» Exercise goal
All of the entries need to be repeated exactly. Leave nothing out.

# # # # # # #

(** The states the daemon can be in between its operations, when every
    operation so far ran under its own schedule of events. *)
Inductive async_runs (w : W) : nat -> daemon W -> Prop :=
  | ar_start : async_runs w 0 (daemon_start w)
  | ar_spawned n f schedule d ks d' :
      async_runs w n d -> safe f -> run schedule (spawn_code f) d = Some ((Ret 0, ks), d') ->
      async_runs w (S n) d'
  | ar_refused n f schedule d ks d' :
      async_runs w n d -> safe f -> run schedule (spawn_code f) d = Some ((Ret (-1), ks), d') ->
      async_runs w n d'
  | ar_monitor n schedule d a ks d' :
      async_runs w n d -> run schedule (monitor_code MAX_WORKERS 0 0) d = Some ((a, ks), d') ->
      async_runs w n d'
  | ar_reload n d r d' :
      async_runs w n d -> daemon_reload_config d = Some (r, d') -> async_runs w n d'
  | ar_events n evs d d' :
      async_runs w n d -> forM deliver evs d = Some (tt, d') -> async_runs w n d'.

Lemma allowed_any (schedule : list (list (event W))) : Forall (Forall (allowed false)) schedule.
Proof. apply Forall_forall. intros evs _. apply Forall_forall. by intros [sig|w] _. Qed.

Lemma async_table w n d : async_runs w n d -> table (Z.of_nat n) d.
Proof.
  induction 1 as [|n f sch d ks d' Hr IH Hf E|n f sch d ks d' Hr IH Hf E|n sch d a ks d' Hr IH E
    |n d r d' Hr IH E|n evs d d' Hr IH E].
  - apply wf_table, start_wf.
  - destruct (wpc_sound false (spawn_code f) _ sch d (allowed_any sch) (spawn_wpc false _ f d IH Hf))
      as (r & ks' & d2 & E2 & Hs & _). simplify_eq.
    destruct Hs as [[? _]|[(_ & _ & Ht & _)|?]]; [done| |done].
    by replace (Z.of_nat (S n)) with (Z.of_nat n + 1) by lia.
  - destruct (wpc_sound false (spawn_code f) _ sch d (allowed_any sch) (spawn_wpc false _ f d IH Hf))
      as (r & ks' & d2 & E2 & Hs & _). simplify_eq. by destruct Hs as [[_ ?]|[(? & _)|?]].
  - destruct (wpc_sound false (monitor_code MAX_WORKERS 0 0) _ sch d (allowed_any sch)
      (monitor_wpc false (Z.of_nat n) MAX_WORKERS 0 0 d IH ltac:(lia) ltac:(lia)))
      as (a2 & ks' & d2 & E2 & [Ht _] & _). by simplify_eq.
  - injection E as _ <-. exact IH.
  - destruct (deliver_rely false (Z.of_nat n) evs d IH) as (d2 & E2 & R2).
    { apply Forall_forall. by intros [sig|w'] _. }
    simplify_eq. by eapply rely_table.
Qed.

# # # # # # #

» Answer space
(** The states the daemon can be in between its operations, when every
    operation so far ran under its own schedule of events. *)
Inductive async_runs (w : W) : nat -> daemon W -> Prop :=
  | ar_start : async_runs w 0 (daemon_start w)
  | ar_spawned n f schedule d ks d' :
      async_runs w n d -> safe f -> run schedule (spawn_code f) d = Some ((Ret 0, ks), d') ->
      async_runs w (S n) d'
  | ar_refused n f schedule d ks d' :
      async_runs w n d -> safe f -> run schedule (spawn_code f) d = Some ((Ret (-1), ks), d') ->
      async_runs w n d'
  | ar_monitor n schedule d a ks d' :
      async_runs w n d -> run schedule (monitor_code MAX_WORKERS 0 0) d = Some ((a, ks), d') ->
      async_runs w n d'
  | ar_reload n d r d' :
      async_runs w n d -> daemon_reload_config d = Some (r, d') -> async_runs w n d'
  | ar_events n evs d d' :
      async_runs w n d -> forM deliver evs d = Some (tt, d') -> async_runs w n d'.

Lemma allowed_any (schedule : list (list (event W))) : Forall (Forall (allowed false)) schedule.
Proof. apply Forall_forall. intros evs _. apply Forall_forall. by intros [sig|w] _. Qed.

Lemma async_table w n d : async_runs w n d -> table (Z.of_nat n) d.
Proof.
  induction 1 as [|n f sch d ks d' Hr IH Hf E|n f sch d ks d' Hr IH Hf E|n sch d a ks d' Hr IH E
    |n d r d' Hr IH E|n evs d d' Hr IH E].
  - apply wf_table, start_wf.
  - destruct (wpc_sound false (spawn_code f) _ sch d (allowed_any sch) (spawn_wpc false _ f d IH Hf))
      as (r & ks' & d2 & E2 & Hs & _). simplify_eq.
    destruct Hs as [[? _]|[(_ & _ & Ht & _)|?]]; [done| |done].
    by replace (Z.of_nat (S n)) with (Z.of_nat n + 1) by lia.
  - destruct (wpc_sound false (spawn_code f) _ sch d (allowed_any sch) (spawn_wpc false _ f d IH Hf))
      as (r & ks' & d2 & E2 & Hs & _). simplify_eq. by destruct Hs as [[_ ?]|[(? & _)|?]].
  - destruct (wpc_sound false (monitor_code MAX_WORKERS 0 0) _ sch d (allowed_any sch)
      (monitor_wpc false (Z.of_nat n) MAX_WORKERS 0 0 d IH ltac:(lia) ltac:(lia)))
      as (a2 & ks' & d2 & E2 & [Ht _] & _). by simplify_eq.
  - injection E as _ <-. exact IH.
  - destruct (deliver_rely false (Z.of_nat n) evs d IH) as (d2 & E2 & R2).
    { apply Forall_forall. by intros [sig|w'] _. }
    simplify_eq. by eapply rely_table.
Qed.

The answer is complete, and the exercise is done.